Title: wrong result for difflib.SequenceMatcher
Type: behavior Stage: resolved
Components: Library (Lib) Versions: Python 3.7
Status: closed Resolution: not a bug
Assigned To: tim.peters Nosy List: Boris Yang, iritkatriel, rhettinger, tim.peters
Created on 2018-11-21 07:13 by Boris Yang, last changed 2022-04-11 14:59 by admin. This issue is now closed.

Messages (3)
msg330172 - (view) Author: (Boris Yang) Date: 2018-11-21 07:13
How to repeat:

from difflib import SequenceMatcher
seqMatcher = SequenceMatcher(None, u"德阳孩子", u"孩子德阳")

Expect Result:
[Match(a=0, b=3, size=2), Match(a=2, b=0, size=2), Match(a=5, b=5, size=0)]

Current Result:
[Match(a=0, b=3, size=2), Match(a=5, b=5, size=0)]
msg330177 - (view) Author: Raymond Hettinger (rhettinger) * (Python committer) Date: 2018-11-21 07:57
The "expected result" listed isn't a valid output for get_matching_blocks() which is documented to return "triples are monotonically increasing in i and j".    In your example, the "a" sequence is increasing: 0, 2, 5 but the "b" sequence is not monotonic: 3 0 5.

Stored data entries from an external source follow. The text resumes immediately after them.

Lemma remove_ie_edited i oui n : oui_room i oui n es ->
  exists r b m, rtw_ies_remove_ie obj (Some 0) len (zlen fixed) i oui n = Ok (r, b, m) /\
    edited fixed es post (removed (ex_hit i oui n) es) b m.
Proof.
  intros Hr. destruct (decide (es = [])) as [->|Hne].
  { unfold rtw_ies_remove_ie. change (enc_ies []) with (@nil Z). rewrite zlen_nil.
    replace (_ <=? zlen fixed) with true by lia. eexists _, _, _. split; [reflexivity|].
    split; [done|]. by exists post. }
  destruct (ies_remove_spec es fixed post i oui n Hr Hsize Hne) as (junk & Hj & HR).
  eexists _, _, _. split; [exact HR|]. split; [done|]. exists (junk ++ post). split; [done|]. rewrite zlen_app. lia.
Qed.

Lemma removed_ext f g l : (forall e, f e = g e) -> removed f l = removed g l.
Proof. intros H. apply List.filter_ext. intros e. by rewrite H. Qed.
Lemma bss_p2p_removed_witness :
  let es := [mkIe 0 [65]; mkIe 221 (p2p_oui ++ [2; 0; 0]); mkIe 3 [6]; mkIe 221 p2p_oui] in
  let es' := removed (vendor_is p2p_oui) es in
  let bss' := mkBss false (zlen (replicate 12 0) + zlen (enc_ies es'))
                (replicate 12 0 ++ enc_ies es' ++ zeros (zlen (enc_ies es) - zlen (enc_ies es')) ++ [5]) in
  rtw_bss_ex_del_p2p_ie (mkBss false (zlen (replicate 12 0) + zlen (enc_ies es))
                           (replicate 12 0 ++ enc_ies es ++ [5])) = Ok bss' /\
  rtw_bss_ex_get_p2p_ie bss' None = Ok (None, 0, None).
Proof.
  intros es. apply (bss_p2p_removed es (replicate 12 0) [5] false).
  - repeat first [apply Forall_nil_2 | apply Forall_cons_2; [intros Q; vm_compute in Q |- *; discriminate|]].
  - reflexivity.
  - vm_compute. discriminate.
Defined.
Lemma mac_add_ok pkt len id a st id' a' :
  mac_add_pkt_ofld pkt len id a = (st, id', a') -> ofld_inv a ->
  ofld_inv a' /\ kept a a' /\
  (st = MACSUCCESS -> byte id' /\ bit_in (id_bitmap a) id' = false /\ last_op a' = PKT_OFLD_OP_ADD /\
     base_inv a' /\ phase PKT_OFLD_OP_ADD id' (id_bitmap a) a').
Proof.
  intros E Hinv. unfold mac_add_pkt_ofld in E.
  destruct (negb (fwdl_rdy a)); [failed E|].
  destruct (Z.eqb_spec (free_id_count a) 0) as [|Hfree]; [failed E|].
  destruct (Z.eqb_spec (pkt_ofld a) MAC_AX_OFLD_H2C_IDLE) as [Hidle|]; cbn [negb] in E; [|failed E].
  pose proof (idle_inbox a Hinv Hidle) as Hin. destruct Hinv as [Hb _].
  destruct (alloc_free a Hb Hfree) as [Hr Hbit]. cbn [id_bitmap set_pkt_ofld] in E.
  set (r := alloc_loop _ (id_bitmap a) 0) in *. rewrite (u8_small r Hr) in E.
  set (s := set_pkt_ofld MAC_AX_OFLD_H2C_SENDING a) in *.
  assert (Hs : base_inv s) by (eapply base_fields; [..|exact Hb]; done).
  assert (HL : legal PKT_OFLD_OP_ADD r (id_bitmap s)) by (split; [by left|]; split; [done|]; by split).
  destruct (next_outcome s) as [o b] eqn:En. destruct (next_outcome_ok _ _ _ En Hs) as (Ho & Hbb & Hsame).
  pose proof Hsame as (E1 & E2 & E3 & E4).
  assert (Hun : ofld_inv b) by (by eapply (unsent_inv PKT_OFLD_OP_ADD r s b)).
  assert (Hk : kept a b) by (apply kept_fields; done).
  destruct o as [|[|n]|ret|ret|reply early]; try (failed E).
  - injection E as <- <- <-. split; [|split; [by apply kept_fields|done]].
    apply phase_end_inv; [eapply base_fields; [..|exact Hbb]; done | by left | cbn; rewrite E3; exact Hin].
  - injection E as <- <- <-.
    destruct (send_ok PKT_OFLD_OP_ADD r len (take (Z.to_nat len) pkt) reply early b) as (S1 & S2 & S3);
      [done| by rewrite E2 | by rewrite E1 | by rewrite E3 | done |].
    assert (Hbm : id_bitmap b = id_bitmap a) by done. rewrite Hbm in S2.
    split; [|split].
    + split; [done|]. exists PKT_OFLD_OP_ADD, r, (id_bitmap a). split; [by left|done].
    + intros x Hx. apply S3; [discriminate|]. by apply Hk.
    + done.
Qed.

SequenceMatcher.get_matching_blocks() isn't designed to locate swapped blocks from "abcd" to "cdab".
msg377194 - (view) Author: Irit Katriel (iritkatriel) * (Python committer) Date: 2020-09-19 23:17
Can this issue be closed? It looks like Boris simply misunderstood the semantics of difflib, which Raymond has clarified.